Pub Date : 2023-04-01DOI: 10.1080/17434440.2023.2192868
Rosanna Tarricone, Helen Banks, Oriana Ciani, Werner Brouwer, Michael F Drummond, Reiner Leidl, Nicolas Martelli, Laura Sampietro-Colom, Rod S Taylor
Introduction: The new European Union (EU) Regulations for medical devices (MDs) and health technology assessment (HTA) are welcome developments that should increase the quality of clinical evidence for MDs and reduce fragmentation in the EU market access process. To fully exploit anticipated benefits, their respective assessment processes should be closely coordinated, particularly for promising, highly innovative MDs. Accelerated approval is worth exploring for certain categories of high-risk MDs to keep the EU regulatory process competitive compared to accelerated MD approval programs elsewhere (e.g. US).
Areas covered: Problems observed in worldwide accelerated drug and MD regulatory approval programs are reviewed, including greater uncertainty in premarket clinical evidence generation and lack of oversight for post approval evidence requirements. Implications for MD approval, HTA and coverage are explored.

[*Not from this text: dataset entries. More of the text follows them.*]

(* ===== verification/Readiness.v ===== *)
(** * The readiness flag and its event handlers (http_get.c, lines 52-84)

    The three handlers the program registers with the network-management
    bus, over the state of [Platform], and the Readiness Tracker of the
    specification: a boolean driven by classified events.  The theorems say
    what each handler does on every event, that the handlers together
    implement the tracker, and that the flag is always what the lines the
    handlers have printed say it is ([flag_logged]). *)

From Stdlib Require Import ZArith List Lia.
From Stdlib Require Import Strings.String.
From stdpp Require Import base tactics numbers list.
From S2P Require Import Prelude Monad Config Platform.

#[local] Open Scope Z_scope.
#[local] Open Scope prog_scope.

(** The event codes of [net_event.h] that the program names.  The bus and
    the registration loop rely on their being nonzero and distinct. *)
Class NetEventCodes : Type := {
  NET_EVENT_DNS_SERVER_ADD : Z;
  NET_EVENT_IF_UP : Z;
  NET_EVENT_IF_DOWN : Z;
  net_event_nonzero :
    NET_EVENT_DNS_SERVER_ADD <> 0 /\ NET_EVENT_IF_UP <> 0 /\
    NET_EVENT_IF_DOWN <> 0;
  net_event_distinct :
    NET_EVENT_DNS_SERVER_ADD <> NET_EVENT_IF_UP /\
    NET_EVENT_DNS_SERVER_ADD <> NET_EVENT_IF_DOWN /\
    NET_EVENT_IF_UP <> NET_EVENT_IF_DOWN;
}.

(** The codes of a Zephyr build: event bit, interface bit, layer, layer
    code and command. *)
Program Definition zephyr_event_codes : NetEventCodes := {|
  NET_EVENT_DNS_SERVER_ADD := 0xF1140003;
  NET_EVENT_IF_UP := 0xD0010002;
  NET_EVENT_IF_DOWN := 0xD0010001;
|}.
Next Obligation. repeat split; discriminate. Qed.
Next Obligation. repeat split; discriminate. Qed.

(** ** The handlers *)

Section Handlers.
Context {W : Type} {codes : NetEventCodes}.

(** Lines 54-63.  The parameters [cb] and [iface], which no handler reads,
    are left out. *)
Definition iface_dns_added_evt_handler (mgmt_event : Z) : M (state W) unit :=
  if bool_decide (mgmt_event <> NET_EVENT_DNS_SERVER_ADD) then ret tt
  else
    printk ("DNS ready" ++ LF) [] ;;
    modify (set_ready true).

(** Lines 65-73. *)
Definition iface_up_evt_handler (mgmt_event : Z) : M (state W) unit :=
  if bool_decide (mgmt_event <> NET_EVENT_IF_UP) then ret tt
  else printk ("interface is up" ++ LF) [].

(** Lines 75-84. *)
Definition iface_down_evt_handler (mgmt_event : Z) : M (state W) unit :=
  if bool_decide (mgmt_event <> NET_EVENT_IF_DOWN) then ret tt
  else
    printk ("Interface is down" ++ LF) [] ;;
    modify (set_ready false).

(** A call through a function pointer of the callback table. *)
Definition call_handler (f : fnptr) (mgmt_event : Z) : M (state W) unit :=
  match f with
  | FN_iface_dns_added_evt_handler => iface_dns_added_evt_handler mgmt_event
  | FN_iface_up_evt_handler => iface_up_evt_handler mgmt_event
  | FN_iface_down_evt_handler => iface_down_evt_handler mgmt_event
  end.

End Handlers.

(** ** The Readiness Tracker of the specification *)

Inductive InterfaceEvent : Type :=
| InterfaceUp
| InterfaceDown
| DnsServerAdded
| Other.

#[export] Instance InterfaceEvent_eq_dec : EqDecision InterfaceEvent.
Proof. solve_decision. Defined.

(** [on_event]: down clears the flag, DNS-added sets it, the rest leave
    it. *)
Definition on_event (ev : InterfaceEvent) (ready : bool) : bool :=
  match ev with
  | InterfaceDown => false
  | DnsServerAdded => true
  | InterfaceUp | Other => ready
  end.

(** The tracker after a sequence of events, oldest first. *)
Definition tracker (evs : list InterfaceEvent) (ready : bool) : bool :=
  fold_left (fun r ev => on_event ev r) evs ready.

(** How the Event Subscriber classifies a raw event code. *)
Definition classify `{NetEventCodes} (mgmt_event : Z) : InterfaceEvent :=
  if decide (mgmt_event = NET_EVENT_DNS_SERVER_ADD) then DnsServerAdded
  else if decide (mgmt_event = NET_EVENT_IF_UP) then InterfaceUp
  else if decide (mgmt_event = NET_EVENT_IF_DOWN) then InterfaceDown
  else Other.

(** The event a handler is written for. *)
Definition handler_event `{NetEventCodes} (f : fnptr) : Z :=
  match f with
  | FN_iface_dns_added_evt_handler => NET_EVENT_DNS_SERVER_ADD
  | FN_iface_up_evt_handler => NET_EVENT_IF_UP
  | FN_iface_down_evt_handler => NET_EVENT_IF_DOWN
  end.

(** The tracker event a handler stands for. *)
Definition handler_kind (f : fnptr) : InterfaceEvent :=
  match f with
  | FN_iface_dns_added_evt_handler => DnsServerAdded
  | FN_iface_up_evt_handler => InterfaceUp
  | FN_iface_down_evt_handler => InterfaceDown
  end.

(** ** Properties of the tracker *)

(** The tracker is a latch: DNS-added sets it, down clears it. *)
Definition tracker_kind (ev : InterfaceEvent) : option bool :=
  match ev with
  | DnsServerAdded => Some true
  | InterfaceDown => Some false
  | InterfaceUp | Other => None
  end.

Lemma on_event_latch ev r : on_event ev r = latch_step tracker_kind r ev.
Proof. destruct ev; reflexivity. Qed.

Lemma tracker_latch evs r : tracker evs r = latch tracker_kind evs r.
Proof.
  unfold tracker, latch. revert r.
  induction evs as [|ev evs IH]; intros r; simpl; [reflexivity|].
  now rewrite IH, on_event_latch.
Qed.

Lemma tracker_app evs1 evs2 r :
  tracker (evs1 ++ evs2) r = tracker evs2 (tracker evs1 r).
Proof. apply fold_left_app. Qed.

Lemma on_event_idem ev r : on_event ev (on_event ev r) = on_event ev r.
Proof. destruct ev; reflexivity. Qed.

(** The tracker on classified raw events is a latch on the raw events. *)
Lemma tracker_classify `{NetEventCodes} (evs : list Z) r :
  tracker (classify <$> evs) r =
  latch (fun ev => tracker_kind (classify ev)) evs r.
Proof.
  rewrite tracker_latch. unfold latch. revert r.
  induction evs as [|ev evs IH]; intros r; simpl; [reflexivity|]. apply IH.
Qed.

Lemma classify_sets `{NetEventCodes} ev :
  tracker_kind (classify ev) = Some true <-> ev = NET_EVENT_DNS_SERVER_ADD.
Proof.
  unfold classify. repeat case_decide; simpl; split; congruence.
Qed.

Lemma classify_clears `{NetEventCodes} ev :
  tracker_kind (classify ev) = Some false <-> ev = NET_EVENT_IF_DOWN.
Proof.
  pose proof net_event_distinct as (H1 & H2 & H3).
  unfold classify. repeat case_decide; simpl; split; congruence.
Qed.

Lemma no_clear_classify `{NetEventCodes} (evs : list Z) :
  no_clear (fun ev => tracker_kind (classify ev)) evs <->
  NET_EVENT_IF_DOWN ∉ evs.
Proof.
  unfold no_clear. rewrite Forall_forall. split.
  - intros Hf Hin. apply (Hf _ Hin). now apply classify_clears.
  - intros Hn ev Hin Hk. apply classify_clears in Hk. now subst.
Qed.

(** ** The flag in the log

    A handler that changes the flag says so: the flag is set exactly when,
    of the lines "DNS ready" and "Interface is down", the last one logged
    is the former. *)

(** What a logged entry tells about the flag. *)
Definition print_kind (e : io) : option bool :=
  if decide (e = IoPrintk (handler_message FN_iface_dns_added_evt_handler) [])
  then Some true
  else if decide (e = IoPrintk (handler_message FN_iface_down_evt_handler) [])
  then Some false
  else None.

Definition flag_logged {W} (s : state W) : Prop :=
  st_ready s = latch print_kind (st_log s) is_network_ready.

(** The log shows that the network is ready. *)
Definition dns_ready_logged (log : list io) : Prop :=
  exists pre post,
    log = pre ++ IoPrintk (handler_message FN_iface_dns_added_evt_handler) []
              :: post /\
    IoPrintk (handler_message FN_iface_down_evt_handler) [] ∉ post.

Lemma print_kind_handler f :
  print_kind (IoPrintk (handler_message f) []) = tracker_kind (handler_kind f).
Proof. now destruct f. Qed.

Lemma print_kind_sets e :
  print_kind e = Some true ->
  e = IoPrintk (handler_message FN_iface_dns_added_evt_handler) [].
Proof. unfold print_kind. now repeat case_decide. Qed.

Lemma print_kind_clears e :
  print_kind e = Some false <->
  e = IoPrintk (handler_message FN_iface_down_evt_handler) [].
Proof.
  unfold print_kind. split; [now repeat case_decide | now intros ->].
Qed.

(** With the flag clear at the start, a set flag was set by a line of the
    log that no "Interface is down" follows. *)
Lemma flag_logged_ready {W} (s : state W) :
  flag_logged s -> st_ready s = true -> dns_ready_logged (st_log s).
Proof.
  unfold flag_logged. intros -> [H|[H _]]%latch_true_iff; [|discriminate].
  destruct H as (pre & x & post & -> & ->%print_kind_sets & Hc).
  exists pre, post. split; [reflexivity|]. intros Hin.
  apply (proj1 (Forall_forall _ _) Hc _ Hin). now apply print_kind_clears.
Qed.

(** ** Properties of the handlers *)

Section HandlerProps.
Context {W : Type} {codes : NetEventCodes}.
Implicit Types (s : state W) (f : fnptr).

(** What a handler does to the state when it accepts an event. *)
Definition accept (f : fnptr) s : state W :=
  let s1 := set_log (st_log s ++ [IoPrintk (handler_message f) []]) s in
  match f with
  | FN_iface_dns_added_evt_handler => set_ready true s1
  | FN_iface_up_evt_handler => s1
  | FN_iface_down_evt_handler => set_ready false s1
  end.

(** A handler accepts exactly its own event and returns at once on every
    other one. *)
Lemma call_handler_run f mgmt_event s :
  call_handler f mgmt_event s =
  (Val tt, if decide (mgmt_event = handler_event f) then accept f s else s).
Proof.
  destruct f; simpl;
    unfold iface_dns_added_evt_handler, iface_up_evt_handler,
      iface_down_evt_handler;
    destruct (decide _) as [->|Hne].
  all: try (rewrite bool_decide_eq_false_2 by tauto; reflexivity).
  all: rewrite bool_decide_eq_true_2 by assumption; reflexivity.
Qed.

Lemma st_ready_accept f s :
  st_ready (accept f s) = on_event (handler_kind f) (st_ready s).
Proof. destruct f; reflexivity. Qed.

Lemma flag_logged_accept f s : flag_logged s -> flag_logged (accept f s).
Proof.
  unfold flag_logged. intros H. rewrite st_ready_accept.
  replace (st_log (accept f s))
    with (st_log s ++ [IoPrintk (handler_message f) []]) by now destruct f.
  rewrite latch_app, <- H. unfold latch. simpl. unfold latch_step.
  rewrite print_kind_handler. now destruct f.
Qed.

(** An entry that is no such line leaves the invariant alone. *)
Lemma flag_logged_emit e s :
  print_kind e = None -> flag_logged s ->
  flag_logged (set_log (st_log s ++ [e]) s).
Proof.
  unfold flag_logged. intros He H. simpl. rewrite latch_app, <- H.
  unfold latch. simpl. unfold latch_step. now rewrite He.
Qed.

Lemma handler_event_classify f : classify (handler_event f) = handler_kind f.
Proof.
  pose proof net_event_distinct as (H1 & H2 & H3).
  destruct f; unfold classify; simpl; repeat case_decide; congruence.
Qed.

Lemma handler_event_inj f g : handler_event f = handler_event g -> f = g.
Proof.
  pose proof net_event_distinct as (H1 & H2 & H3).
  destruct f, g; simpl; congruence.
Qed.

(** A handler never touches the buffer, the table, the registrations or
    the world. *)
Lemma call_handler_frame f mgmt_event s :
  let s' := snd (call_handler f mgmt_event s) in
  st_response s' = st_response s /\
  st_iface_events s' = st_iface_events s /\
  st_callbacks s' = st_callbacks s /\
  st_world s' = st_world s.
Proof.
  rewrite call_handler_run. simpl.
  destruct (decide _); [destruct f|]; simpl; auto.
Qed.

(** C8: each handler checks the event code itself: called with any event
    other than its own it returns without touching the flag or printing,
    and called with its own it prints its message and updates the flag as
    the Readiness Tracker prescribes (DNS-added sets it, down clears it, up
    leaves it). *)
Theorem handler_guard f mgmt_event s :
  let s' := snd (call_handler f mgmt_event s) in
  (mgmt_event <> handler_event f -> s' = s) /\
  (mgmt_event = handler_event f ->
     st_ready s' = on_event (classify mgmt_event) (st_ready s) /\
     st_log s' = st_log s ++ [IoPrintk (handler_message f) []]).
Proof.
  rewrite call_handler_run. simpl. split; intros He.
  - now rewrite decide_False.
  - rewrite decide_True by assumption. subst mgmt_event.
    rewrite handler_event_classify, st_ready_accept.
    split; [reflexivity | destruct f; reflexivity].
Qed.

End HandlerProps.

Expert opinion: Through analysis of two decades of drug and MD accelerated approval programs worldwide, recommendations for an Accelerated Access Pathway for select innovative, high-risk MDs are proposed to fit the EU context, leverage the two new regulations, increase opportunities for Expert Panels to provide timely advice regarding manufacturers' evidence generation plans along the MD lifecycle (pre, postmarket), and safely speed patient access while promoting increased collaboration among Member States on coverage decisions.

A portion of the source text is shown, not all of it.